--- SOURCE DATA Enclosed Below ---
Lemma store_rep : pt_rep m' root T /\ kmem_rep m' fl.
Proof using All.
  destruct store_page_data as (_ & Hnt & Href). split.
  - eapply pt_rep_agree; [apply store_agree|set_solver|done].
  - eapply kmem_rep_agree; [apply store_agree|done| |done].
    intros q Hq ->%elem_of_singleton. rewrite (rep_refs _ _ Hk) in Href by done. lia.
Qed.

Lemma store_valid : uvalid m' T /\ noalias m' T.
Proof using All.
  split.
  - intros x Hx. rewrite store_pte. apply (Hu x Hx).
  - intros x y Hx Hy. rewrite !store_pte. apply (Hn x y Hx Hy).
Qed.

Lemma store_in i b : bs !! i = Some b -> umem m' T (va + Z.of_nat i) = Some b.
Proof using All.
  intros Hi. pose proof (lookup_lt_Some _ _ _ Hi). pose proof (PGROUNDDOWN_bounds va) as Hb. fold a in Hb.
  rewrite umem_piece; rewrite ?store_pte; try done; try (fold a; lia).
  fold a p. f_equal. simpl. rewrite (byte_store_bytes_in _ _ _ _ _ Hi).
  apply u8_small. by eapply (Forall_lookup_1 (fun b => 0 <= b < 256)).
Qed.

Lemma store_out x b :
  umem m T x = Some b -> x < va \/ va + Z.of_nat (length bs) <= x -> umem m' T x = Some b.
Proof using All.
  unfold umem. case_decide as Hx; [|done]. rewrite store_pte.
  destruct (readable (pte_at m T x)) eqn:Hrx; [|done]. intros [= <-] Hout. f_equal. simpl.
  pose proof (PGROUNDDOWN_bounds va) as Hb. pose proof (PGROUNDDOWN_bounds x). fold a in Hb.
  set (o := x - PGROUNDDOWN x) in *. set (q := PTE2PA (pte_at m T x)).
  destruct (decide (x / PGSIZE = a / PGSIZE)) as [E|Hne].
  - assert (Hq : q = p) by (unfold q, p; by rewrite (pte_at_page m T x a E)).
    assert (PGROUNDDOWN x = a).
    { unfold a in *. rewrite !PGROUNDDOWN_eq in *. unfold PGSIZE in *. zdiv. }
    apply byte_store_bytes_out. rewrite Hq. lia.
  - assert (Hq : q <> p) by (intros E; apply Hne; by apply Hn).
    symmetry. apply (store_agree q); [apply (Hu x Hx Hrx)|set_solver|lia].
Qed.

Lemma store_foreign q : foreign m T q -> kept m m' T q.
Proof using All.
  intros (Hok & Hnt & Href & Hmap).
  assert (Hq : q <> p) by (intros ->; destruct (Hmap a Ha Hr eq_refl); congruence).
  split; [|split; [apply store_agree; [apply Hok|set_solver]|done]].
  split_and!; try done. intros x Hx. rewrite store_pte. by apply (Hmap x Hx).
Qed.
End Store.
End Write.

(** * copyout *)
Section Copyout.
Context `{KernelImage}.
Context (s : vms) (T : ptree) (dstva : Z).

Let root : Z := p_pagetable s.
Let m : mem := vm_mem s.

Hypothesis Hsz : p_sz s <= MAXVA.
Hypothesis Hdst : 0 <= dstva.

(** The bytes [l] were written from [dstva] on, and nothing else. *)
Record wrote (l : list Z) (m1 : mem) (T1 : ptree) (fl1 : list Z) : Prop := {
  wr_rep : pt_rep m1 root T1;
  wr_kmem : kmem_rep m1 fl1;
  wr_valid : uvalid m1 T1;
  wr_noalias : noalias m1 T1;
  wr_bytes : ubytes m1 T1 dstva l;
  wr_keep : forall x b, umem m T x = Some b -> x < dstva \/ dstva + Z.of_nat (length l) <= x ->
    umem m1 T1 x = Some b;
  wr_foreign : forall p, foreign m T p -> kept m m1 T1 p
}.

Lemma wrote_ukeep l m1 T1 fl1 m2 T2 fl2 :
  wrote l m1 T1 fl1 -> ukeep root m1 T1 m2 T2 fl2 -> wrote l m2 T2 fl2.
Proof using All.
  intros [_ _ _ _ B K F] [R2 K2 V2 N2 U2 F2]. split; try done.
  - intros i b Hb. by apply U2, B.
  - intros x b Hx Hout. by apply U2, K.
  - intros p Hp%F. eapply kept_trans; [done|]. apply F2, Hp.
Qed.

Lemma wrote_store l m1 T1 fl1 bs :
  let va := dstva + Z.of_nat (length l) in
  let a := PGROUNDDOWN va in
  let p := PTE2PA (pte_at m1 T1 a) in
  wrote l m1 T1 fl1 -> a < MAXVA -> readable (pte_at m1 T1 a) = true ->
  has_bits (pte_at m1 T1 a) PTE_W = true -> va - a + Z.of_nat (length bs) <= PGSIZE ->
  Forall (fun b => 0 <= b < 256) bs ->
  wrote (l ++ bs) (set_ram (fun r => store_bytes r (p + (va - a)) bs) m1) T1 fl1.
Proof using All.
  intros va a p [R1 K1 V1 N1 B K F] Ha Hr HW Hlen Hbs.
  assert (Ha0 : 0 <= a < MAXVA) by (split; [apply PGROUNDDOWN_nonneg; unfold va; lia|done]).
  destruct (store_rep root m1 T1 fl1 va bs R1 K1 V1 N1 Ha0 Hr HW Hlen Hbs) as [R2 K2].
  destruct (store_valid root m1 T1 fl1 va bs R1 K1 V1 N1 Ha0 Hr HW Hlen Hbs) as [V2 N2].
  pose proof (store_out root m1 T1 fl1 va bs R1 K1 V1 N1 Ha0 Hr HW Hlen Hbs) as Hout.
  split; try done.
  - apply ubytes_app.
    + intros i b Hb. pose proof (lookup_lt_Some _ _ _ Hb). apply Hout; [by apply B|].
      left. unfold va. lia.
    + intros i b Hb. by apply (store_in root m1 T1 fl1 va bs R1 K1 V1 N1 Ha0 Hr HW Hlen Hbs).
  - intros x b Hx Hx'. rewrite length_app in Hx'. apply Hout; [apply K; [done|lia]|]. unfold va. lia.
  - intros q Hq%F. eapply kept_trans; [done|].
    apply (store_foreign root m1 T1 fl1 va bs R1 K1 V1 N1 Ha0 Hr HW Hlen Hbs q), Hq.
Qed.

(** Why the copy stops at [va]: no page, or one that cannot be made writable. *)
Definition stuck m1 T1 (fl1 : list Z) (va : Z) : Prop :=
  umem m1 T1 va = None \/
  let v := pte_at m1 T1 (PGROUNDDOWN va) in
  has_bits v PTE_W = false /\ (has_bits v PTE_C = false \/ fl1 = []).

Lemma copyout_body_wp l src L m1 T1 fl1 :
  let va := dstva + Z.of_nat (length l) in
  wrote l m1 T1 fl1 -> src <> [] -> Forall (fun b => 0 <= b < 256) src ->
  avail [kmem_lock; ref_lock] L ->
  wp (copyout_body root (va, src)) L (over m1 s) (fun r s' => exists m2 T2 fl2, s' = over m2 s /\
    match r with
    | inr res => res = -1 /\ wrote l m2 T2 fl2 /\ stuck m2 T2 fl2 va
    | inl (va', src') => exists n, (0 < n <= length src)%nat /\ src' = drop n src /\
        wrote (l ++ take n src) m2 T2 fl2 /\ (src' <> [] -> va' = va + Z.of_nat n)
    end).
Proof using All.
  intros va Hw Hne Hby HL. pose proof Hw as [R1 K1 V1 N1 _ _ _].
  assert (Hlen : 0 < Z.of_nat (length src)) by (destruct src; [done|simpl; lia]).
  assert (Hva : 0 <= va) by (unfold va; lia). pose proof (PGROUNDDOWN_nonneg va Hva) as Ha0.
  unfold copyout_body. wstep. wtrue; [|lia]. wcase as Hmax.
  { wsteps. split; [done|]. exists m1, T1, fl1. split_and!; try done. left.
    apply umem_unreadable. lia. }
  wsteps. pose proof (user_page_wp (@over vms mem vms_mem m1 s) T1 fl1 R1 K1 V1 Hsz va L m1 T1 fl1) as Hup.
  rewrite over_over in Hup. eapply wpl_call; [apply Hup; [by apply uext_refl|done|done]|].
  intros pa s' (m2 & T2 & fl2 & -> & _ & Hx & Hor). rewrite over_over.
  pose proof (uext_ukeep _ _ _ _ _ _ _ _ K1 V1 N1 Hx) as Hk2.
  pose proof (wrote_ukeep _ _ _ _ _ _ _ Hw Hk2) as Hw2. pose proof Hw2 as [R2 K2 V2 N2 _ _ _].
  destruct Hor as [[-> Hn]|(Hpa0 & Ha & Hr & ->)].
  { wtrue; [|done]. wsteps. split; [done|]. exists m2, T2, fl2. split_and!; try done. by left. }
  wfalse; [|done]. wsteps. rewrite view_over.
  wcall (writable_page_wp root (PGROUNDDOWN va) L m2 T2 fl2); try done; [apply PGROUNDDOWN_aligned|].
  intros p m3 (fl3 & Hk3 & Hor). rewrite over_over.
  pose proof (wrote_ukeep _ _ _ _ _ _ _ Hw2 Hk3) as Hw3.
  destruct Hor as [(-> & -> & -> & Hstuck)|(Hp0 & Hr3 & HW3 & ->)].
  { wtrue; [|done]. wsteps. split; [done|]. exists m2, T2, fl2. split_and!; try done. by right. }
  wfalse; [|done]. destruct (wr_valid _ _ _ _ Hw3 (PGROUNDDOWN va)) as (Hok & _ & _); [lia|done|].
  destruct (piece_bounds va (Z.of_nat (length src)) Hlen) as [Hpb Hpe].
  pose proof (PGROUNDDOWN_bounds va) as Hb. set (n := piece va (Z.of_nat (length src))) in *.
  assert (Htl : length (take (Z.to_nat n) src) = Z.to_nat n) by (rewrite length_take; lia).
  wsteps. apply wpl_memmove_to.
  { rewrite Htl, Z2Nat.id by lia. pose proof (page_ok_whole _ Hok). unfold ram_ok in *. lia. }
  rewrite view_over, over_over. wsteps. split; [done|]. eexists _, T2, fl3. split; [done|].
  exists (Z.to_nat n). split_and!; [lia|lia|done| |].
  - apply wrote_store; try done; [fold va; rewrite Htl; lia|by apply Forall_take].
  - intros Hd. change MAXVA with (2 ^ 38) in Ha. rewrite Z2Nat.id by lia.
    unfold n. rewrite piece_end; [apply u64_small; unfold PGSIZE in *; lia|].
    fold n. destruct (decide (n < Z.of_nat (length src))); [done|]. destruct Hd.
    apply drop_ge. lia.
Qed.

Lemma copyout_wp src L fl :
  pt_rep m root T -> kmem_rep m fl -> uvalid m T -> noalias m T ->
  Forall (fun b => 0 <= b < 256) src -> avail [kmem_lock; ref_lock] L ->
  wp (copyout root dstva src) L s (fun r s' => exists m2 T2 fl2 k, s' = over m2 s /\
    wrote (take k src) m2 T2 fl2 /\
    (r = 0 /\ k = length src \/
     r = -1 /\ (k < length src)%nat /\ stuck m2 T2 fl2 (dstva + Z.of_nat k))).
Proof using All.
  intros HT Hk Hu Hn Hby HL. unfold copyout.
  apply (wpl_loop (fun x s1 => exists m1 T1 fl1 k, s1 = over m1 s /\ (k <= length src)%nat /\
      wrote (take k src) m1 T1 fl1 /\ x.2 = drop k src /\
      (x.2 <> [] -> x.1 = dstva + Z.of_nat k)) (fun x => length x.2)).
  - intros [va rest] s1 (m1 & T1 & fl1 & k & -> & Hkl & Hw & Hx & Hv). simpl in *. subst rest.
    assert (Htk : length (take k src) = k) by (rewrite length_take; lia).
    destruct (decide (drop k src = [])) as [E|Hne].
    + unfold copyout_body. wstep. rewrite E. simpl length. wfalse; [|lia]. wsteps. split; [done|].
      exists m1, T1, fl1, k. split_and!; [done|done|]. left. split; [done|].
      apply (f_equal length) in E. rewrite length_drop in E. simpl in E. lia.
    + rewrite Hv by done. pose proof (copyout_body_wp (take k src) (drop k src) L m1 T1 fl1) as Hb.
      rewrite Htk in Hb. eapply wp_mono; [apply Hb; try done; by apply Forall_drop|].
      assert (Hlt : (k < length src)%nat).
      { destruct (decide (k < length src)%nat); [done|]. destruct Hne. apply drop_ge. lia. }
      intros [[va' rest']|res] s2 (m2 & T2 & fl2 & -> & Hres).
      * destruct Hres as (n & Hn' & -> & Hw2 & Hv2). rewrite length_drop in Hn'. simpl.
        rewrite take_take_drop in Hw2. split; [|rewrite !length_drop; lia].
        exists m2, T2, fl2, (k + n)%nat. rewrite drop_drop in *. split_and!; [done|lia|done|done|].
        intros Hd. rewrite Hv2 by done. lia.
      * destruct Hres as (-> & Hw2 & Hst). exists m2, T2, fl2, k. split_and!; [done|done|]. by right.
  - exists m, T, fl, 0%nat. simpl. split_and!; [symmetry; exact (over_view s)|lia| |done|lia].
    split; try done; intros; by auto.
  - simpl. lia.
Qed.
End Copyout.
--- End of Enclosed SOURCE DATA ---
Beginning with the first line of the entries, repeat each line exactly until you have reproduced the one containing "- eapply kmem_rep_agree;", and add nothing further.

Lemma store_rep : pt_rep m' root T /\ kmem_rep m' fl.
Proof using All.
  destruct store_page_data as (_ & Hnt & Href). split.
  - eapply pt_rep_agree; [apply store_agree|set_solver|done].
  - eapply kmem_rep_agree; [apply store_agree|done| |done].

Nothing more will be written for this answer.